The result should be every line of the listing that holds the word "programs".

*** Opening Data shown ***

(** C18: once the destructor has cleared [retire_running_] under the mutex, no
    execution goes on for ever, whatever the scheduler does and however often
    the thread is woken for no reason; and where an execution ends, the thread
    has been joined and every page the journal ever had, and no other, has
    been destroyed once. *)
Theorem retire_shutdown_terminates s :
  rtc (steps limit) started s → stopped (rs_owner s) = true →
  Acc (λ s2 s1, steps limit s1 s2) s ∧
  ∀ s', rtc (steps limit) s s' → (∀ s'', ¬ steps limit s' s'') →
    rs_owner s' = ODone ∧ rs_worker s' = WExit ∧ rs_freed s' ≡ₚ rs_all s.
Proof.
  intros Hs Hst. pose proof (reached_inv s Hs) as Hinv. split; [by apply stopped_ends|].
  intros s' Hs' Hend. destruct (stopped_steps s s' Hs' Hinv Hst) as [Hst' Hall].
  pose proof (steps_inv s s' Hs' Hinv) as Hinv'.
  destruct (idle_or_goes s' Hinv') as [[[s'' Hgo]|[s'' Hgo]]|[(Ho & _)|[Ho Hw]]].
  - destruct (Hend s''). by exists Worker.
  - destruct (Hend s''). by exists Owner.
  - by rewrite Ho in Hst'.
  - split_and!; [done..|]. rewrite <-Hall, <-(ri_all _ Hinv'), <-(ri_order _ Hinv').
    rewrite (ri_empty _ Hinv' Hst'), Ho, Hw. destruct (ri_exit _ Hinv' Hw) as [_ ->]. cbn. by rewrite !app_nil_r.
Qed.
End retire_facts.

*** Closing Data shown ***
*** Opening Data shown ***

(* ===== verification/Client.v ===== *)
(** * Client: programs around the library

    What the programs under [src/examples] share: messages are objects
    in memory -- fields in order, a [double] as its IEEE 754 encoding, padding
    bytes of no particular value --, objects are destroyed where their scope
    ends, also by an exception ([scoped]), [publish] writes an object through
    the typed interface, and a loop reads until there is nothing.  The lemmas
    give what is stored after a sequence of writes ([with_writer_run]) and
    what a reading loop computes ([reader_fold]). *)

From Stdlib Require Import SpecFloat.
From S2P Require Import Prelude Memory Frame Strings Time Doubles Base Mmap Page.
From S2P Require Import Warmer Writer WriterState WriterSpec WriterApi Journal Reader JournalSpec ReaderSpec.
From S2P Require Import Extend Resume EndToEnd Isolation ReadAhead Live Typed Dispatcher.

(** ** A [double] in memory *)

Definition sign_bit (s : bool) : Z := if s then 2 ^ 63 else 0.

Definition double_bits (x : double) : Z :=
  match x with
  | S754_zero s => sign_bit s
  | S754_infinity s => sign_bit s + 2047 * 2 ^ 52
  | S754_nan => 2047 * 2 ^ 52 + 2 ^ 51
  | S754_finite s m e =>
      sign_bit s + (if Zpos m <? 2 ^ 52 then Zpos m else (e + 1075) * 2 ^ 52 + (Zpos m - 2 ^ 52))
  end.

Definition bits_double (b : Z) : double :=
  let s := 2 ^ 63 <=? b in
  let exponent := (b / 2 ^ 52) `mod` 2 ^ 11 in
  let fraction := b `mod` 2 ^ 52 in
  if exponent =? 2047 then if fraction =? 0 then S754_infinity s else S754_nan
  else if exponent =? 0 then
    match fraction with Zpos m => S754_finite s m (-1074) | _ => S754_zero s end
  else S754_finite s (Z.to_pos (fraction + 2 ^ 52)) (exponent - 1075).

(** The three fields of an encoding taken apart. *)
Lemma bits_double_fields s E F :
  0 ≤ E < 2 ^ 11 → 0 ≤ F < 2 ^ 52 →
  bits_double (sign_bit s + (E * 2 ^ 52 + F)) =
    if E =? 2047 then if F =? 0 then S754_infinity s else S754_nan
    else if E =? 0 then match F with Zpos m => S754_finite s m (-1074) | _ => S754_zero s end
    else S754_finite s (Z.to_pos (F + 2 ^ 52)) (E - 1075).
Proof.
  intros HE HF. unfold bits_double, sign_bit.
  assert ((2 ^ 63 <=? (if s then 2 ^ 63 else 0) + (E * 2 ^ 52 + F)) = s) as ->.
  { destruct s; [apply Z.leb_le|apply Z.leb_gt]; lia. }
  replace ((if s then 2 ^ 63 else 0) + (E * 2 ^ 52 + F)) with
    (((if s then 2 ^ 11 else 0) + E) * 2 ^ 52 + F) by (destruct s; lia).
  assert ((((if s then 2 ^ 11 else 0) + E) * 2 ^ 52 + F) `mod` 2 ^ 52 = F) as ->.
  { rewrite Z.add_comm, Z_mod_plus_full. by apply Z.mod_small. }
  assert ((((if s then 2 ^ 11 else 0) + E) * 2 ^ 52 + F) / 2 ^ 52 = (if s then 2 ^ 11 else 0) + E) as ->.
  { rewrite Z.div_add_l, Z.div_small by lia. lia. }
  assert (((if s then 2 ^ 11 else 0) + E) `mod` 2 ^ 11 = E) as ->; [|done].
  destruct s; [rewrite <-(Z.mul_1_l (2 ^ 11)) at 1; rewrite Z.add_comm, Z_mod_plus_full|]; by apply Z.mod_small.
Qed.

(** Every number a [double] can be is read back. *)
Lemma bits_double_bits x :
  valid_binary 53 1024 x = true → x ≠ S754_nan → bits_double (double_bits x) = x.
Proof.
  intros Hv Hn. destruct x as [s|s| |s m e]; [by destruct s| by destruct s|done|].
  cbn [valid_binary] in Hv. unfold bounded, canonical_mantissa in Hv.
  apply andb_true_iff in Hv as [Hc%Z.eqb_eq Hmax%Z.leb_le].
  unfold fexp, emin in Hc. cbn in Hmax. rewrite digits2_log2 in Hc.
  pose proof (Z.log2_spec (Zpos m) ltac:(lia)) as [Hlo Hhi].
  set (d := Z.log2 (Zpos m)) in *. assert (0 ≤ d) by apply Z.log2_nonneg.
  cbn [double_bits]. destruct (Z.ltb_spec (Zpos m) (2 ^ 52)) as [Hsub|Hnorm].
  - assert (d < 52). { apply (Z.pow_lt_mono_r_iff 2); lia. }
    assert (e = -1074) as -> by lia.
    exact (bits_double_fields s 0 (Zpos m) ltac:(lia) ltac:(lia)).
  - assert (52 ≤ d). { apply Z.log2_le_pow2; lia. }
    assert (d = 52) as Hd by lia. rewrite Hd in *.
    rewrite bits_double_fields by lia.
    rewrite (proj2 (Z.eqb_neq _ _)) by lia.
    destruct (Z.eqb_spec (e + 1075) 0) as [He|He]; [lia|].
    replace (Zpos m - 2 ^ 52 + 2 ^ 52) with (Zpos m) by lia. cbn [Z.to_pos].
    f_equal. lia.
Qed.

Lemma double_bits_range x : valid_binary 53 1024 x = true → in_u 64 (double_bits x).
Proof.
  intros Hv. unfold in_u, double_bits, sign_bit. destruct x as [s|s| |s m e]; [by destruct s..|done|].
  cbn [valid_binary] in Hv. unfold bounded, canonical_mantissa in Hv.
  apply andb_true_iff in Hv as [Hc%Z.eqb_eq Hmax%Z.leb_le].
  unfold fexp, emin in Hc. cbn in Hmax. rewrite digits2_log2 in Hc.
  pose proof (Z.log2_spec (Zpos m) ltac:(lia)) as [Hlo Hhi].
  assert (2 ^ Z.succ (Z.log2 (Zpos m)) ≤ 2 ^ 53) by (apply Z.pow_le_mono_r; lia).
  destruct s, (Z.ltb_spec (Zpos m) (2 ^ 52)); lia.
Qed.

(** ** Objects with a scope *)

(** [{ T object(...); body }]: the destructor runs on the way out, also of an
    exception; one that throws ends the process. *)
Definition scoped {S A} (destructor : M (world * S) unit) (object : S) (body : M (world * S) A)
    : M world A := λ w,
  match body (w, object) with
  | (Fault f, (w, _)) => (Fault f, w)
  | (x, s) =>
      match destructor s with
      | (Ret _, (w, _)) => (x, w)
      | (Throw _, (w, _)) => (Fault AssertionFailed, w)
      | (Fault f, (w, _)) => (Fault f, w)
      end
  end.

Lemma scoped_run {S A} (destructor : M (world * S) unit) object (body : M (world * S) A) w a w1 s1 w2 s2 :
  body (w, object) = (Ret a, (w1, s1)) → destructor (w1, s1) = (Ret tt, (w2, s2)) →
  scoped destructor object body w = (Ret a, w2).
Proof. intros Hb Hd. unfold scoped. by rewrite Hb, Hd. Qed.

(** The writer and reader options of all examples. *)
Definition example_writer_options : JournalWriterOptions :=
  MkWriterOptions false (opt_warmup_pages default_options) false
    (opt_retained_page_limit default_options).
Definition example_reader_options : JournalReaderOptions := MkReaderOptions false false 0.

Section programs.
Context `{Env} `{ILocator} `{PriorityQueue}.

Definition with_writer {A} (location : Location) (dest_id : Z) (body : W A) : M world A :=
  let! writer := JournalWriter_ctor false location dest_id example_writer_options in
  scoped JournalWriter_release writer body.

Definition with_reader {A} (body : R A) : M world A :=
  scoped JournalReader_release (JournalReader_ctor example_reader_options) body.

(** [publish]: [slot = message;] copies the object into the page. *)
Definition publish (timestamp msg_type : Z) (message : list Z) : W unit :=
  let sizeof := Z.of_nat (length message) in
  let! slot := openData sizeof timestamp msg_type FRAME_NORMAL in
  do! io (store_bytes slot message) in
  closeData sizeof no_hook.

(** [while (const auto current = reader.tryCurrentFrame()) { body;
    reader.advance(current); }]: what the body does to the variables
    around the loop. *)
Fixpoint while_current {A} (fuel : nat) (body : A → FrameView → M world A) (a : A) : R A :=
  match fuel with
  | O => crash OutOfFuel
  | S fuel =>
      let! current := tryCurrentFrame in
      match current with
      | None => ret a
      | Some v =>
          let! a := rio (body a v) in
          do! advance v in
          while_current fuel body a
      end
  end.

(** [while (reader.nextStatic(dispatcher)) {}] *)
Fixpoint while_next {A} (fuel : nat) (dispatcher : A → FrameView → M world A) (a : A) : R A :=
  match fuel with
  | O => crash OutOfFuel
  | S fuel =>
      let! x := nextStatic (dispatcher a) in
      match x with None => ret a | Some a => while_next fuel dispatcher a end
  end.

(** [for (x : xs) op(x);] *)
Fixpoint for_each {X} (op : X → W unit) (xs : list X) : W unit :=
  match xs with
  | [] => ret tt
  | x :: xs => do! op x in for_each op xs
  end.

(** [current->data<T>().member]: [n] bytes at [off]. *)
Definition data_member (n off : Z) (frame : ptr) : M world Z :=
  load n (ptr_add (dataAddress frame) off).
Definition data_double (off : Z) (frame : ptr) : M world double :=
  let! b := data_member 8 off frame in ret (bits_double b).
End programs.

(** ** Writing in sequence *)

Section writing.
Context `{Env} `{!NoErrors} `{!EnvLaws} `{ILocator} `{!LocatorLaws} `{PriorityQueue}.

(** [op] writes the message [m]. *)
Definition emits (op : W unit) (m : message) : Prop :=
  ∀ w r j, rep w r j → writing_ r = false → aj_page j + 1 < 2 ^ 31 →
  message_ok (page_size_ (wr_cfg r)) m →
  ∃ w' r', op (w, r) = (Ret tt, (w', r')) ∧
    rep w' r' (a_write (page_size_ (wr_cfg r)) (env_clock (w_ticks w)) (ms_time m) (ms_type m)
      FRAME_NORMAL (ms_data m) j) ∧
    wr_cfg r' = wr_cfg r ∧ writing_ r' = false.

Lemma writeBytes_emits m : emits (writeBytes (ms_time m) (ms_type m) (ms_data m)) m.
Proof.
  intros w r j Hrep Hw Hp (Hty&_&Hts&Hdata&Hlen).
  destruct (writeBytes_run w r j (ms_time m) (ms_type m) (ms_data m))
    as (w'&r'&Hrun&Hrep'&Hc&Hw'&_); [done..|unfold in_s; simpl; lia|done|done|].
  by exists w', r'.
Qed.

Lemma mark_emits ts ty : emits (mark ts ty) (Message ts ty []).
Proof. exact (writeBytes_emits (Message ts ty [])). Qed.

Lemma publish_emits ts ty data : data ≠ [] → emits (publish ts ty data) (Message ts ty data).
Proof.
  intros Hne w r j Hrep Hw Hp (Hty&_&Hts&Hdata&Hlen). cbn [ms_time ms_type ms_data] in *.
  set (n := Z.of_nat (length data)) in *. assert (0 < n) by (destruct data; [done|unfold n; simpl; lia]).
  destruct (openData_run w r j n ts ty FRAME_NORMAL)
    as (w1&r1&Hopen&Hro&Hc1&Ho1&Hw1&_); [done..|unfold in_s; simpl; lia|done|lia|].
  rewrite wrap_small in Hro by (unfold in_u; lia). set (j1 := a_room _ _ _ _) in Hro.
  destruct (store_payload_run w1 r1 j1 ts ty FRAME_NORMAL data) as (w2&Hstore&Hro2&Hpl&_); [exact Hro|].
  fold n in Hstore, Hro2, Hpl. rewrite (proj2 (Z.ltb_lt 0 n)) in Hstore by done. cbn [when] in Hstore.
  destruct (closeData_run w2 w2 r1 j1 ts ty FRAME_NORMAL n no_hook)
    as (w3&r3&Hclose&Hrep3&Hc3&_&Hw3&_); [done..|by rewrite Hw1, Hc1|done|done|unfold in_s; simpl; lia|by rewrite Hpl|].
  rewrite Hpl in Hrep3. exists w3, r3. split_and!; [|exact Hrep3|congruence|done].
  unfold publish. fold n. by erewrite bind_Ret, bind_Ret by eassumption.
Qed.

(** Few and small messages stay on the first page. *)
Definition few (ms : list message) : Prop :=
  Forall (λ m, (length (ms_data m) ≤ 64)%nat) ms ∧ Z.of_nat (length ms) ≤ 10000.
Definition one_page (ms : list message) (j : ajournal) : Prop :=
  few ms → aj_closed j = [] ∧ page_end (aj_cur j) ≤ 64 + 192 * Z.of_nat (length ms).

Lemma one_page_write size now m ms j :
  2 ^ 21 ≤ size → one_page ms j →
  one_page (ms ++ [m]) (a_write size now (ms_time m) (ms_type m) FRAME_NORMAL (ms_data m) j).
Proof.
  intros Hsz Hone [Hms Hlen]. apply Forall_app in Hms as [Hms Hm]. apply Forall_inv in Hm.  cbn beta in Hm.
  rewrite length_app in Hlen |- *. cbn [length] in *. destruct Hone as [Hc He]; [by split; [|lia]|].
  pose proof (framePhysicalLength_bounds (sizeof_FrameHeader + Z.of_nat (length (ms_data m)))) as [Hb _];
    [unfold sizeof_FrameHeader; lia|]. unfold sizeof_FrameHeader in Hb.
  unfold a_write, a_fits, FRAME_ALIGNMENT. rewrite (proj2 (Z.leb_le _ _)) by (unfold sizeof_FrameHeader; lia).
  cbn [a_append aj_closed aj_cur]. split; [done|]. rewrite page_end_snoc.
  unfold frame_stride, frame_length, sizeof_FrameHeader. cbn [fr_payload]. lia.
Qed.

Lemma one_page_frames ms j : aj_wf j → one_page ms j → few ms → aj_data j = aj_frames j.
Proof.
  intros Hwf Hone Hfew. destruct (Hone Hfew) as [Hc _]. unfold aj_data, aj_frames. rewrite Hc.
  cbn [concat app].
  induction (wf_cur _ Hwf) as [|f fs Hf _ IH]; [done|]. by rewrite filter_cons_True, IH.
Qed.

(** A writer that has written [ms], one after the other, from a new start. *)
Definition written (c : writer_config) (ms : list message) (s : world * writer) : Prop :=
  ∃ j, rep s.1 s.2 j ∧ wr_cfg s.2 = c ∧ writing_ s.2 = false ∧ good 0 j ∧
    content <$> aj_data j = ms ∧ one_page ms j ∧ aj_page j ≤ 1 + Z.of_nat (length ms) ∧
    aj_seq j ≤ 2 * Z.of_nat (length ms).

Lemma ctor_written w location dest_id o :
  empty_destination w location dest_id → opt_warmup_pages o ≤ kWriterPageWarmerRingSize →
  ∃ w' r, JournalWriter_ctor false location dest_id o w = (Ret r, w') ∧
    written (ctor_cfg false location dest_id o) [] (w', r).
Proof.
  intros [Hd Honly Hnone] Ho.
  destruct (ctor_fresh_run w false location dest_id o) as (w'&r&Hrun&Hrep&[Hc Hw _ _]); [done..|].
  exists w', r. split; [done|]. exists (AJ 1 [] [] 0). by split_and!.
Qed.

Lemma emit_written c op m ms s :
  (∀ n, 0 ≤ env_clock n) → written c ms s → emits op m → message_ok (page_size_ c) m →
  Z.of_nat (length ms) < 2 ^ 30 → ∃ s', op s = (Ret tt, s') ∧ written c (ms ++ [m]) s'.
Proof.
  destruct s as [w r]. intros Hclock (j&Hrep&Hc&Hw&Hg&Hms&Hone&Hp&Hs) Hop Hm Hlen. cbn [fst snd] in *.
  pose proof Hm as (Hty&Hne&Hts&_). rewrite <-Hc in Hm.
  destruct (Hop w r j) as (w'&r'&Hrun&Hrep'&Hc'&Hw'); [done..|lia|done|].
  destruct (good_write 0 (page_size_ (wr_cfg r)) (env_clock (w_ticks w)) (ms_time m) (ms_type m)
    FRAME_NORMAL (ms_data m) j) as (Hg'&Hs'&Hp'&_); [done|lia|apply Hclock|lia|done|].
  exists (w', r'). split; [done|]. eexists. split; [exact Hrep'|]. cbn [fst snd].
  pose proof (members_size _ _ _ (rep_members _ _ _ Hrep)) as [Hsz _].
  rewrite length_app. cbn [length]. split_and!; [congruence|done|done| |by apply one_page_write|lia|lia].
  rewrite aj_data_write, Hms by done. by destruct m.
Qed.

*** Closing Data shown ***

Response for this exercise —
(** * Client: programs around the library
    What the programs under [src/examples] share: messages are objects
Section programs.
End programs.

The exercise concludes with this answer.